Eileen must have gotten her picture, but there were no more letters in the drawer from her until Tim Murphy's death, although there were many persistently cheerful letters from Kitty addressed to Eileen during that time, letters extolling the beauty of her daughter Rose and the good nature of her handsome husband. She described for Eileen every stick of furniture in her new basement apartment in Park Slope, every dress she knitted for Rose, but apparently received nothing in return. Kitty determinedly continued to write, as if responding to her mother's letters as before.

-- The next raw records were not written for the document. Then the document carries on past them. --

(* ===== verification/SchedulerSpec.v ===== *)
(** * What the scheduler promises

    The round robin specification of the queue, the invariant of the data in
    Redis, and the effect of every repository method on them. *)

From S2P Require Import Prelude GoErr Redis Env Scheduler.
From stdpp Require Import base gmap sets list strings pretty sorting.
From Stdlib Require Import ZArith Lia.

(** ** The scheduler's part of Redis *)

Definition active (d : rdata) : gmap string Z := zset d activeUsersKey.
Definition processing (d : rdata) : gmap string Z := zset d processingJobsKey.
Definition queue (d : rdata) (u : string) : list string := klist d (buildQueuePerUserKey u).
Definition enq (d : rdata) : gmap string bulk := rhash d queueEnqueuedAtKey.
Definition completed (d : rdata) : gset string := rset d completedJobsKey.
Definition rotseq (d : rdata) : Z :=
  match rstr d rotationSequenceKey with Some (BInt z) => z | _ => 0 end.
Definition seq_ok (d : rdata) : Prop :=
  match r_strs d !! rotationSequenceKey with
  | None => True
  | Some (BInt z, None) => (0 <= z)%Z
  | Some _ => False
  end.

Definition now_ms (d : rdata) : Z := (r_now d / 1000)%Z.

Then the letters from Kitty stopped, and a month after my grandfather's death, Eileen wrote:

"
My dear darling Kitty, My heart is broken writing this letter to you, also your father and your brothers and sisters. I nearly dropped dead myself when I read that your poor loving husband was dead. What a shock it was to us and what it must be to you. May God and His Blessed Mother comfort you and your child. May God rest his poor soul.

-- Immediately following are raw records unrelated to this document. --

(** C31: a job is claimed once for each time it was pushed.  After a claim of
    [j], whatever happens: the later claims of [j] are of its owner, and they
    and the copies still queued are as many as the copies that were queued
    besides the claimed one and the pushes of [j] since.  If the submissions
    push new jobs only, [j] was queued once, so that no claim answers it again
    before a recovery pushes it.  (Two attempts of one job pushed before the
    first is claimed would be claimed twice: [attempts_queued_twice].) *)
Theorem claimed_once r u j r1 ls r2 :
  reached repo owner once (S (length ls)) r ->
  sched_step repo owner once r (LClaim (Some (u, j))) r1 -> sched_trace repo owner once r1 ls r2 ->
  (forall v, LClaim (Some (v, j)) ∈ ls -> v = u)
  /\ S (copies j (claimed_of u ls) + copies j (queue (redis_view r2) u))
     = (copies j (queue (redis_view r) u) + copies j (pushed_of u ls))%nat
  /\ (once -> copies j (queue (redis_view r) u) = 1%nat
       /\ ((forall v, LPush v j ∉ ls) -> forall v, LClaim (Some (v, j)) ∉ ls)).
Proof.
  intros Hr Hstep Ht.
  destruct (reached_inv repo owner once _ r Httl Hr) as [Hinv Hs].
  destruct (step_sound repo owner once Httl r _ r1 Hinv ltac:(lia) Hstep) as [He Hinv1].
  pose proof (rotseq_effect repo _ _ _ He) as Hseq. cbn in He.
  pose proof (cl_last _ _ _ _ _ He) as Hl.
  assert (Hu : owner j = u).
  { apply (jo_owner _ _ _ (inv_jobs _ _ _ Hinv)). rewrite Hl. apply elem_of_app. right. left. }
  assert (Hown : forall v, LClaim (Some (v, j)) ∈ ls -> v = u).
  { intros v Hv. subst u. symmetry. eapply claims_owner; [done|exact Hinv1| |exact Ht|exact Hv]. lia. }
  pose proof (fifo_trace repo owner once u r1 ls r2 Httl Hinv1 ltac:(lia) Ht) as Hf.
  apply (f_equal (copies j)) in Hf. rewrite !copies_app, !copies_reverse in Hf.
  assert (Hc : S (copies j (claimed_of u ls) + copies j (queue (redis_view r2) u))
    = (copies j (queue (redis_view r) u) + copies j (pushed_of u ls))%nat).
  { rewrite Hl, copies_app, copies_one. lia. }
  split; [exact Hown|]. split; [exact Hc|]. intros Ho.
  assert (H1 : copies j (queue (redis_view r) u) = 1%nat).
  { pose proof (jo_nodup _ _ _ (inv_jobs _ _ _ Hinv) Ho u) as Hnd. rewrite Hl in Hnd |- *.
    apply NoDup_app in Hnd as (_ & Hd & _).
    rewrite copies_app, copies_one, (proj2 (copies_zero j _)); [done|].
    intros Hin. apply (Hd j Hin). left. }
  split; [exact H1|]. intros Hno v Hv. pose proof (Hown v Hv) as ->.
  assert (H0 : copies j (pushed_of u ls) = 0%nat).
  { apply copies_zero. rewrite <- pushed_of_elem. apply Hno. }
  assert (Hz : copies j (claimed_of u ls) = 0%nat) by lia.
  apply copies_zero in Hz. by apply Hz, claimed_of_elem.
Qed.

(** C33: a live lease protects its job.  While the deadline of [j] is later
    than the cutoff, recovery neither removes nor requeues it, the orphan
    scan does not push it, and none of them changes Redis. *)
Theorem lease_protects r j s cutoff cap :
  reached repo owner once 1 r ->
  processing (redis_view r) !! j = Some s -> (cutoff < s)%Z ->
  ((RemoveIfExpired j cutoff r).1 = Ok false
     /\ redis_view (RemoveIfExpired j cutoff r).2 = redis_view r)
  /\ ((RequeueIfExpired j (owner j) cutoff r).1 = Ok false
     /\ redis_view (RequeueIfExpired j (owner j) cutoff r).2 = redis_view r)
  /\ ((EnqueueIfAbsent j (owner j) cap r).1 = Ok false
     /\ redis_view (EnqueueIfAbsent j (owner j) cap r).2 = redis_view r).
Proof.
  intros Hr Hp Hcut.
  destruct (reached_inv repo owner once 1 r Httl Hr) as [[Hwf _] Hs].
  assert (He : lease_expired (redis_view r) j cutoff = false).
  { unfold lease_expired. rewrite Hp. lia. }
  assert (Ho : is_orphan (redis_view r) j (owner j) = false).
  { unfold is_orphan. rewrite Hp, (bool_decide_false (Some s = None)) by done.
    by rewrite andb_false_r. }
  pose proof (RemoveIfExpired_effect j cutoff r) as H1.
  pose proof (RequeueIfExpired_effect j (owner j) cutoff r Hwf ltac:(lia)) as H2.
  pose proof (EnqueueIfAbsent_effect j (owner j) cap r Hwf ltac:(lia)) as H3.
  cbv zeta in H1, H2, H3. rewrite Ho in H3. rewrite He in H1, H2. done.
Qed.

(** C32: only one recovery of a lease wins.  After a requeue of [j]
    succeeded, every later requeue or removal of [j], at any cutoff,
    answers false until [j] is claimed again. *)
Theorem recovery_exclusive r j cutoff ls r2 cutoff2 :
  reached repo owner once (2 + length ls) r -> named owner j ->
  (RequeueIfExpired j (owner j) cutoff r).1 = Ok true ->
  sched_trace repo owner once (RequeueIfExpired j (owner j) cutoff r).2 ls r2 ->
  (forall v, LClaim (Some (v, j)) ∉ ls) ->
  (RequeueIfExpired j (owner j) cutoff2 r2).1 = Ok false
  /\ (RemoveIfExpired j cutoff2 r2).1 = Ok false.
Proof.
  intros Hr Hn Hok Ht Hno.
  destruct (reached_inv repo owner once _ r Httl Hr) as [Hinv Hs].
  pose proof (step_requeue repo owner once r j cutoff Hn) as Hstep. rewrite Hok in Hstep.
  destruct (step_sound repo owner once Httl r _ _ Hinv ltac:(lia) Hstep) as [He Hinv1].
  pose proof (rotseq_effect repo _ _ _ He) as Hseq.
  pose proof (RequeueIfExpired_effect j (owner j) cutoff r (inv_wf _ _ _ Hinv) ltac:(lia))
    as [Hb Heff]. cbv zeta in Hb, Heff.
  rewrite Hok in Hb. injection Hb as Hb. rewrite <- Hb in Heff. destruct Heff as (_ & Hp & _).
  set (r1 := (RequeueIfExpired j (owner j) cutoff r).2) in *.
  assert (Hnone : processing (redis_view r2) !! j = None).
  { apply (trace_keeps repo owner once (fun d => processing d !! j = None)
             (fun l => exists v, l = LClaim (Some (v, j))) r1 ls r2); try done; [lia| | |].
    - intros l d d' _ He' Hl. apply (not_leased_kept repo j l); [done|].
      intros v ->. apply Hl. by exists v.
    - intros l Hl [v ->]. by apply (Hno v).
    - rewrite Hp. apply lookup_delete_eq. }
  destruct (trace_sound repo owner once Httl r1 ls r2 Hinv1 ltac:(lia) Ht) as (Hinv2 & Hs2 & _).
  assert (Hex : lease_expired (redis_view r2) j cutoff2 = false).
  { unfold lease_expired. by rewrite Hnone. }
  pose proof (RequeueIfExpired_effect j (owner j) cutoff2 r2 (inv_wf _ _ _ Hinv2) ltac:(lia)) as [H1 _].
  pose proof (RemoveIfExpired_effect j cutoff2 r2) as [H2 _].
  cbv zeta in H1, H2. rewrite Hex in H1, H2. done.
Qed.

(** Renewing a lease moves the deadline of a leased job to [lease] from
    now and answers [JOB_NOT_FOUND], changing nothing, for a job that is not
    leased: a renewal never brings back a lease that recovery took. *)
Theorem extend_lease r j :
  let d := redis_view r in
  let err := (QueueService_ExtendProcessingLease j r).1 in
  let d' := redis_view (QueueService_ExtendProcessingLease j r).2 in
  match processing d !! j with
  | Some _ => err = None
      /\ processing d' = <[j := (now_ms d + lease_ms repo)%Z]> (processing d)
      /\ active d' = active d /\ (forall u, queue d' u = queue d u)
  | None => Code err = ErrCodeJobNotFound /\ d' = d
  end.
Proof.
  cbv zeta. unfold QueueService_ExtendProcessingLease.
  rewrite !bind_unfold. cbn [jq_ExtendProcessingLease wired_queue redis_JobQueue].
  rewrite !ret_unfold. cbn [fst snd].
  pose proof (ExtendProcessingLease_effect repo j r) as He. cbv zeta in He.
  destruct (processing (redis_view r) !! j) as [s|]; destruct He as [-> Hd]; cbn [fst snd].
  - split; [done|]. rewrite Hd, processing_put_processing, active_put_processing. done.
  - split; [done|]. exact Hd.
Qed.

(** The sweep ignores the completion marker: a job that is marked
    complete and whose lease ran out is put back in its owner's queue. *)
Theorem completed_job_requeued r j cutoff :
  reached repo owner once 1 r -> j ∈ completed (redis_view r) ->
  lease_expired (redis_view r) j cutoff = true ->
  (RequeueIfExpired j (owner j) cutoff r).1 = Ok true
  /\ let d' := redis_view (RequeueIfExpired j (owner j) cutoff r).2 in
     j ∈ queue d' (owner j) /\ j ∈ completed d'.
Proof.
  intros Hr Hc He.
  destruct (reached_inv repo owner once 1 r Httl Hr) as [[Hwf _] Hs].
  destruct (RequeueIfExpired_effect j (owner j) cutoff r Hwf ltac:(lia)) as [H1 H2].
  cbv zeta in H1, H2. rewrite He in H1, H2. destruct H2 as ([Hq _ _ _ Hcm] & _).
  split; [done|]. cbv zeta. rewrite Hq, decide_True, Hcm by done. split; [left|done].
Qed.
End theorems.

(** ** Witnesses *)

Module DemoRequeue.
Import Demo.
(** [a1] is claimed, [a3] fills the queue again, the lease of [a1] runs out. *)
Definition e4 : rdata := (PushLeft repo (entry "a3") d4).2.
Definition e5 : rdata := (MarkJobCompleted "a1" e4).2.
Definition e6 : rdata := redis_wait (60 * 10 ^ 6) e5.
Definition e7 : rdata := (RequeueIfExpired "a1" "a" 40000 e6).2.

Lemma trace6 : sched_trace repo owner True d3
  [LClaim (Some ("a", "a1")); LPush "a" "a3"; LTau; LTau] e6.
Proof.
  eapply trace_cons; [apply step4|]. eapply trace_cons.
  { apply (push_ok d4 (entry "a3"));
      [by split|done|by apply (bool_decide_unpack _); vm_compute|done|by vm_compute]. }
  eapply trace_cons; [apply (step_complete repo owner True _ "a1")|].
  eapply trace_cons; [apply (step_wait repo owner True _ (60 * 10 ^ 6))|]. constructor.
Qed.

Lemma trace_app r ls r1 ls' r2 :
  sched_trace (R := rdata) repo owner True r ls r1 -> sched_trace repo owner True r1 ls' r2 ->
  sched_trace repo owner True r (ls ++ ls') r2.
Proof. induction 1; intros Ht; [done|]. econstructor; [done|]. auto. Qed.

Lemma reachable6 : sched_reachable repo owner True 7 e6.
Proof.
  exists d0, (ls3 ++ [LClaim (Some ("a", "a1")); LPush "a" "a3"; LTau; LTau]).
  split; [exact init|]. split; [|done]. eapply trace_app; [exact trace3|exact trace6].
Qed.

Lemma reached6 : reached repo owner True 1 e6.
Proof. exists 7%nat. split; [exact reachable6|by vm_compute]. Qed.

Lemma requeued : (RequeueIfExpired "a1" "a" 40000 e6).1 = Ok true.
Proof. by vm_compute. Qed.
End DemoRequeue.

#[local] Existing Instances Demo.fmt Demo.metrics Demo.clock.

(** A requeue is not bounded by the queue capacity: with a capacity of 2
    there is a reachable state in which a user has 3 queued jobs. *)
Theorem requeue_over_capacity :
  exists n (r : rdata), sched_reachable Demo.repo Demo.owner True n r
    /\ (QueueCapacity (repo_config Demo.repo) < Z.of_nat (length (queue r "a")))%Z.
Proof.
  exists 8%nat, DemoRequeue.e7. split; [|by vm_compute].
  destruct DemoRequeue.reachable6 as (r0 & ls & Hi & Ht & Hl).
  exists r0, (ls ++ [LPush "a" "a1"]). split; [done|]. split.
  - eapply DemoRequeue.trace_app; [exact Ht|]. eapply trace_cons; [|constructor].
    pose proof (step_requeue Demo.repo Demo.owner True DemoRequeue.e6 "a1" 40000) as Hs.
    change (Demo.owner "a1") with "a" in Hs. rewrite DemoRequeue.requeued in Hs.
    apply Hs. by split.
  - rewrite length_app, Hl. done.
Qed.

Lemma sched_invariant_witness : NoDup (queue Demo.d3 "a").
Proof.
  destruct (sched_invariant (R := rdata) Demo.repo Demo.owner True Demo.ttl Demo.d3
    (Demo.reached3 0 ltac:(by vm_compute))) as (_ & _ & _ & _ & Hn).
  exact (proj1 (Hn I) "a").
Defined.

(** Two attempts of one job, which the key of the attempt does not tell apart:
    both are queued. *)
Theorem attempts_queued_twice :
  exists r : rdata, sched_reachable Demo.repo Demo.owner False 2 r /\ queue r "a" = ["a1"; "a1"].
Proof.
  pose (e n := MkQueueEntry "a1" "a" n 0).
  exists (PushLeft Demo.repo (e 2%Z) (PushLeft Demo.repo (e 1%Z) Demo.d0).2).2.
  split; [|by vm_compute]. exists Demo.d0, [LPush "a" "a1"; LPush "a" "a1"].
  split; [exact Demo.init|]. split; [|done].
  assert (Hpush : forall d n, is_ok (PushLeft Demo.repo (e n) d).1 = true ->
    sched_step Demo.repo Demo.owner False d (LPush "a" "a1") (PushLeft Demo.repo (e n) d).2).
  { intros d n Hok. pose proof (step_push Demo.repo Demo.owner False d (e n)) as Hs.
    rewrite Hok in Hs. by apply Hs. }
  eapply trace_cons; [apply (Hpush Demo.d0 1%Z); by vm_compute|].
  eapply trace_cons; [|constructor]. apply (Hpush (PushLeft Demo.repo (e 1%Z) Demo.d0).2 2%Z).
  by vm_compute.
Qed.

Oh Kitty dear, I beg you not to worry yourself to death. You have something to live for, your child. She will need you and she will cheer you. I am not able to write, my head and my heart is paining me so. Kitty, if you want to come home there is a place here for you and your child. Our hearts are open to receive you and comfort you for as long as we live. If you stay in that sad land, I am sure your good sisters will help you and your child. The past is over, dear child, and we must all remember that we are all the one.

Kitty dear, I can write no more. My eyes are blind with tears. Write to me soon. I will be worrying until I hear from you."

My own eyes were blind with tears when I finished that letter, but I couldn't help myself, I continued on and read about how Kitty had to leave her beloved basement apartment to take a nursing job in Manhattan, leaving her small child with her sister. But in time, Kitty did cheer up, perhaps too much to suit her mother for in her letters she scolded Kitty for not sending Margaret enough support money, not visiting Rose often enough and, according to Mrs. Sheehan and her omnipotent relations, consorting with a
"bad element."

She sent Kitty a blistering letter when she learned that she intended to take Rose from Margaret.
"Surely, my bold daughter, you are speaking out of temper and not from sense. If Rose calls your sister mother, it's because she doesn't see enough of you. Your good sister is not to blame. Where would you be without her generous heart? Look where your jealousy and spite got you last time. Apologize to your sister and her fine husband, visit your daughter every week, and stop this nonsense about marrying that quare fellow that Margaret says you brought to the house last week. I will pray that Our Blessed Mother guides you and gives you strength."

The next letter was more conciliatory and almost pleading.
"Margaret tells me that you are to be wed next month. I pray that he is a fine man and that he will take care of you and Rosie. But how do you know this man? Who is his family and why does he live so far from Brooklyn and your sisters? I pray to our Lord in Heaven that you find happiness in this marriage, if you do marry him. But please know that your child is happy and loved in Margaret's home. The thought of losing her is breaking your sister's heart. Maybe it would be best not to move the child. I pray to God that all turns out well."